Computers can have more than one system bus which allows them to have multiple processors in a single system like the one shown below:
This allows the servers to achieve higher compute capability at a better price to performance ratio, or to just exceed the possible compute power limitations of a single socket machine.
Such systems are NUMA (Non Uniform Memory Access) systems. Each CPU has it's own block of memory that it can access at low latency. However sometimes the CPU will need to access memory attached to another socket. This is called remote memory access and the high latency this requires can leave processors under utilized.
KVM and NUMA
Such systems can be great as KVM hosts as it allows you to host more guests on a single machine. Better yet, such KVM can be configured to take the NUMA topology into account to improve performance for its guests. Since remote memory access causes high latency, you probably want to ensure that a guest is isolated to one CPU socket and its local memory, whilst spreading the guests out across the multiple areas. Thus on a quad socket system, you could have 4 guests that never effect each other in any way and each run on their own CPUs and memory spaces. For details on how you can use
numatune declarations to optimize the performance of your guests, read this.
The NUMA Declaration
Now I will go on to explain how to use the
numa declaration inside the
cpu block to set up a NUMA topology inside the guest (e.g. what the guest thinks its NUMA topology is, rather than how the guest runs on the hosts NUMA topology). This can be necessary if a guest is granted access to multiple CPU Sockets, or if you want to enable hotplugging of memory.

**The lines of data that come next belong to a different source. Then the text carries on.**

(** ** AMP *)

Definition is_i64 (z : Z) : Prop := - 2 ^ 63 ≤ z < 2 ^ 63.
Definition print_size (s : Z * Z) : string := pretty s.1 +:+ "x" +:+ pretty s.2.
Lemma pretty_no_char z c : c ≠ ch "-" → ¬ 48 ≤ Z.of_N (Ascii.N_of_ascii c) ≤ 57 → no_char c (pretty (z : Z)).
Proof.
  intros Hd Hr. pose proof (pretty_text z) as Ht. unfold no_char. intros Hin. unfold digit_text in Ht.
  rewrite Forall_forall in Ht. by apply Ht in Hin as [?|?].
Qed.
Ltac solve_no_char := apply pretty_no_char; [done|vm_compute; by intros [? []]].
Lemma parse_amp_int z : is_i64 z → amp_parse_int (pretty z) = z.
Proof. unfold is_i64, amp_parse_int. intros Hz. by rewrite parse_pretty by lia. Qed.
Lemma amp_int_range s : is_i64 (amp_parse_int s).
Proof.
  unfold amp_parse_int, parse_int, is_i64. destruct (match s with "" => _ | String a s' => _ end) as [v|]; cbn; [|lia].
  destruct ((_ <=? v) && _) eqn:Hv; cbn; lia.
Qed.
Lemma parse_print_size s : is_i64 s.1 → is_i64 s.2 → s ≠ (0, 0) → amp_parse_size (print_size s) = Some s.
Proof.
  intros H1 H2 Hne. unfold amp_parse_size, print_size.
  change (pretty s.1 +:+ "x" +:+ pretty s.2) with (join (String (ch "x") "") [pretty s.1; pretty s.2]).
  rewrite split_char_join by (apply Forall_cons; split; [|apply Forall_cons; split; [|constructor]]; solve_no_char).
  cbn zeta. rewrite !parse_amp_int by done. destruct s as [w h]; cbn in *.
  destruct (Z.eqb_spec w 0), (Z.eqb_spec h 0); cbn; try done. by subst.
Qed.
(** Sizes written as "300x250,728x90" are read back, whatever they are but an empty
    one; what is read of any text are sizes of 64 bits, none of them empty. *)
Theorem multisize_roundtrip sizes text :
  (sizes ≠ [] → Forall (λ s, is_i64 s.1 ∧ is_i64 s.2 ∧ s ≠ (0, 0)) sizes →
    parse_multisize (join "," (print_size <$> sizes)) = sizes) ∧
  Forall (λ s, is_i64 s.1 ∧ is_i64 s.2 ∧ s ≠ (0, 0)) (parse_multisize text).
Proof.
  split.
  - intros Hne Hs. unfold parse_multisize. destruct sizes as [|s sizes]; [done|]. cbn [fmap list_fmap].
    assert (Hnz : str_is_empty (join "," (print_size s :: (print_size <$> sizes))) = false).
    { unfold str_is_empty. apply bool_decide_eq_false.
      destruct (print_size <$> sizes) as [|p ps]; unfold print_size; by destruct (pretty s.1). }
    rewrite Hnz. change "," with (String (ch ",") "") at 2.
    rewrite split_char_join.
    + change (print_size s :: (print_size <$> sizes)) with (print_size <$> (s :: sizes)).
      rewrite (proj2 (mapM_Some _ _ (s :: sizes))); [done|]. clear Hne Hnz.
      induction Hs as [|x l (Hx1&Hx2&Hx) Hl IH]; constructor; [by apply parse_print_size|done].
    + change (print_size s :: (print_size <$> sizes)) with (print_size <$> (s :: sizes)). apply Forall_fmap, Forall_true.
      intros x. unfold compose, print_size. repeat (apply no_char_app; split); try solve_no_char.
      unfold no_char. cbn. set_solver.
  - unfold parse_multisize. destruct (str_is_empty text); [constructor|].
    destruct (mapM amp_parse_size (split_char (ch ",") text)) as [l|] eqn:Hm; cbn; [|constructor].
    apply mapM_Some in Hm. induction Hm as [|p s ps l Hp Hps IH]; constructor; [|done].
    unfold amp_parse_size in Hp. destruct (split_char _ p) as [|a [|b [|? ?]]]; try done. cbn zeta in Hp.
    destruct ((amp_parse_int a =? 0) && (amp_parse_int b =? 0)) eqn:Hz; [done|]. injection Hp as <-. cbn.
    split_and!; [apply amp_int_range..|]. intros [= Ha Hb]. by rewrite Ha, Hb in Hz.
Qed.
(** The parameters are refused exactly without a tag id, with a gdpr_applies that is
    not a boolean or a timeout that is no unsigned 64-bit number; otherwise they are
    those of the query, the first consent given being taken. *)
Theorem parse_params_spec query :
  let q k := default "" (query !! k) in
  match parse_params query with
  | Ok p =>
      amp_stored_request_id p = q "tag_id" ∧ q "tag_id" ≠ "" ∧
      amp_consent p = (if bool_decide (q "consent_string" = "") then q "gdpr_consent" else q "consent_string") ∧
      amp_gdpr_applies p = (if bool_decide (q "gdpr_applies" = "") then None else Some (bool_decide (q "gdpr_applies" = "true"))) ∧
      q "gdpr_applies" ∈ [""; "true"; "false"] ∧
      match amp_timeout p with Some t => parse_u64 (q "timeout") = inr t | None => q "timeout" = "" end
  | Err e => q "tag_id" = "" ∨ q "gdpr_applies" ∉ [""; "true"; "false"] ∨ (q "timeout" ≠ "" ∧ parse_u64 (q "timeout") = inl e)
  | Panic => False
  end.
Proof.
  cbn zeta. unfold parse_params, choose_consent, str_is_empty.
  destruct (bool_decide (default "" (query !! "tag_id") = "")) eqn:Ht; [apply bool_decide_eq_true in Ht; by left|].
  apply bool_decide_eq_false in Ht.
  assert (Hg : match parse_given parse_bool (query !! "gdpr_applies") with
    | Ok o => o = (if bool_decide (default "" (query !! "gdpr_applies") = "") then None
        else Some (bool_decide (default "" (query !! "gdpr_applies") = "true"))) ∧ default "" (query !! "gdpr_applies") ∈ [""; "true"; "false"]
    | Err e => default "" (query !! "gdpr_applies") ∉ [""; "true"; "false"] | Panic => False end).
  { destruct (query !! "gdpr_applies") as [s|]; cbn; [|split; [done|set_solver]]. unfold str_is_empty, parse_bool.
    destruct (decide (s = "")) as [->|Hs]; [split; [done|set_solver]|]. rewrite !(bool_decide_eq_false_2 (s = "")) by done.
    destruct (decide (s = "true")) as [->|Hs']; [split; [done|set_solver]|]. rewrite !(bool_decide_eq_false_2 (s = "true")) by done.
    case_bool_decide; set_solver. }
  assert (Hu : match parse_given parse_u64 (query !! "timeout") with
    | Ok o => match o with Some t => parse_u64 (default "" (query !! "timeout")) = inr t | None => default "" (query !! "timeout") = "" end
    | Err e => default "" (query !! "timeout") ≠ "" ∧ parse_u64 (default "" (query !! "timeout")) = inl e | Panic => False end).
  { destruct (query !! "timeout") as [s|]; cbn [parse_given from_option id]; [|done].
    unfold str_is_empty. destruct (decide (s = "")) as [->|Hs]; [done|]. rewrite bool_decide_eq_false_2 by done.
    by destruct (parse_u64 s) eqn:Hp. }
  destruct (parse_given parse_bool _) as [g|e|]; [|by right; left|done]. cbn [mbind outcome_bind].
  destruct (parse_given parse_u64 _) as [t|e|]; [|by right; right|done]. cbn. destruct Hg as [-> Hg].
  split_and!; try done. by case_bool_decide.
Qed.
(** [parse_u64] reads what is printed, and nothing out of range. *)
Lemma parse_u64_digits_spec s : ∀ acc, 0 ≤ acc < 2 ^ 64 →
  match parse_u64_digits acc s with
  | inr v => digits_value acc s = Some v ∧ 0 ≤ v < 2 ^ 64
  | inl _ => ∀ v, digits_value acc s = Some v → 2 ^ 64 ≤ v
  end.
Proof.
  induction s as [|a s IH]; intros acc Ha; cbn [parse_u64_digits digits_value]; [done|]. cbn zeta.
  set (d := Z.of_N (Ascii.N_of_ascii a) - 48). destruct ((0 <=? d) && (d <=? 9)) eqn:Hd; cbn [negb]; [|done].
  destruct (Z.ltb_spec (10 * acc + d) (2 ^ 64)); [apply IH; lia|]. intros v Hv.
  assert (Hmono : ∀ s acc v, 2 ^ 64 ≤ acc → digits_value acc s = Some v → 2 ^ 64 ≤ v).
  { clear. induction s as [|a s IH]; intros acc v Ha; cbn; [by intros [= <-]|]. destruct (_ && _) eqn:Hd; [|done]. apply IH. lia. }
  by eapply Hmono.
Qed.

Here is an example XML configuration to set the NUMA topology of a guest:
<cpu> <numa> <cell id="0" cpus="0-1" memory="3" unit="GiB"/> <cell id="1" cpus="2-3" memory="3" unit="GiB"/> </numa> </cpu>
This tells the guest that it has 2 memory busses, each with 3 GiB of memory, and that cores 0-1 have low latency access to one of the 3GB sets, whilst 2-3 have low latency access to the other set. Applications that can be optimized for NUMA will be able to take this into account so that they try to limit the number of remote memory calls they make. You probably want this to reflect your host's topology for optimal performance. E.g. don't create NUMA nodes just for the heck of it, and if you have more than one node, make sure the cpu and memory IDs match up appropriately to the host. I probably woudn't even bother giving a guest access to more than one node.
How Many NUMA Nodes Do I Have?
Most consumer and entry-level server hardware will only have 1 NUMA cell, so you probably don't want to have more than one cell declaration. You can find out how many NUMA cells you have by running
lscpu. For example, for my KVM host I get the following:
Architecture: x86_64 CPU op-mode(s): 32-bit, 64-bit Byte Order: Little Endian CPU(s): 4 On-line CPU(s) list: 0-3 Thread(s) per core: 1 Core(s) per socket: 4 Socket(s): 1 NUMA node(s): 1 Vendor ID: GenuineIntel CPU family: 6 Model: 94 Model name: Intel(R) Xeon(R) CPU E3-1220 v5 @ 3.00GHz Stepping: 3 CPU MHz: 799.987 CPU max MHz: 3500.0000 CPU min MHz: 800.0000 BogoMIPS: 6000.00 Virtualisation: VT-x L1d cache: 32K L1i cache: 32K L2 cache: 256K L3 cache: 8192K NUMA node0 CPU(s): 0-3 ...
As you can see, it explicitly states:
NUMA node(s): 1
If you want to fetch statistics about your NUMA nodes, such as how often they are making remote memory calls, then look into numastat.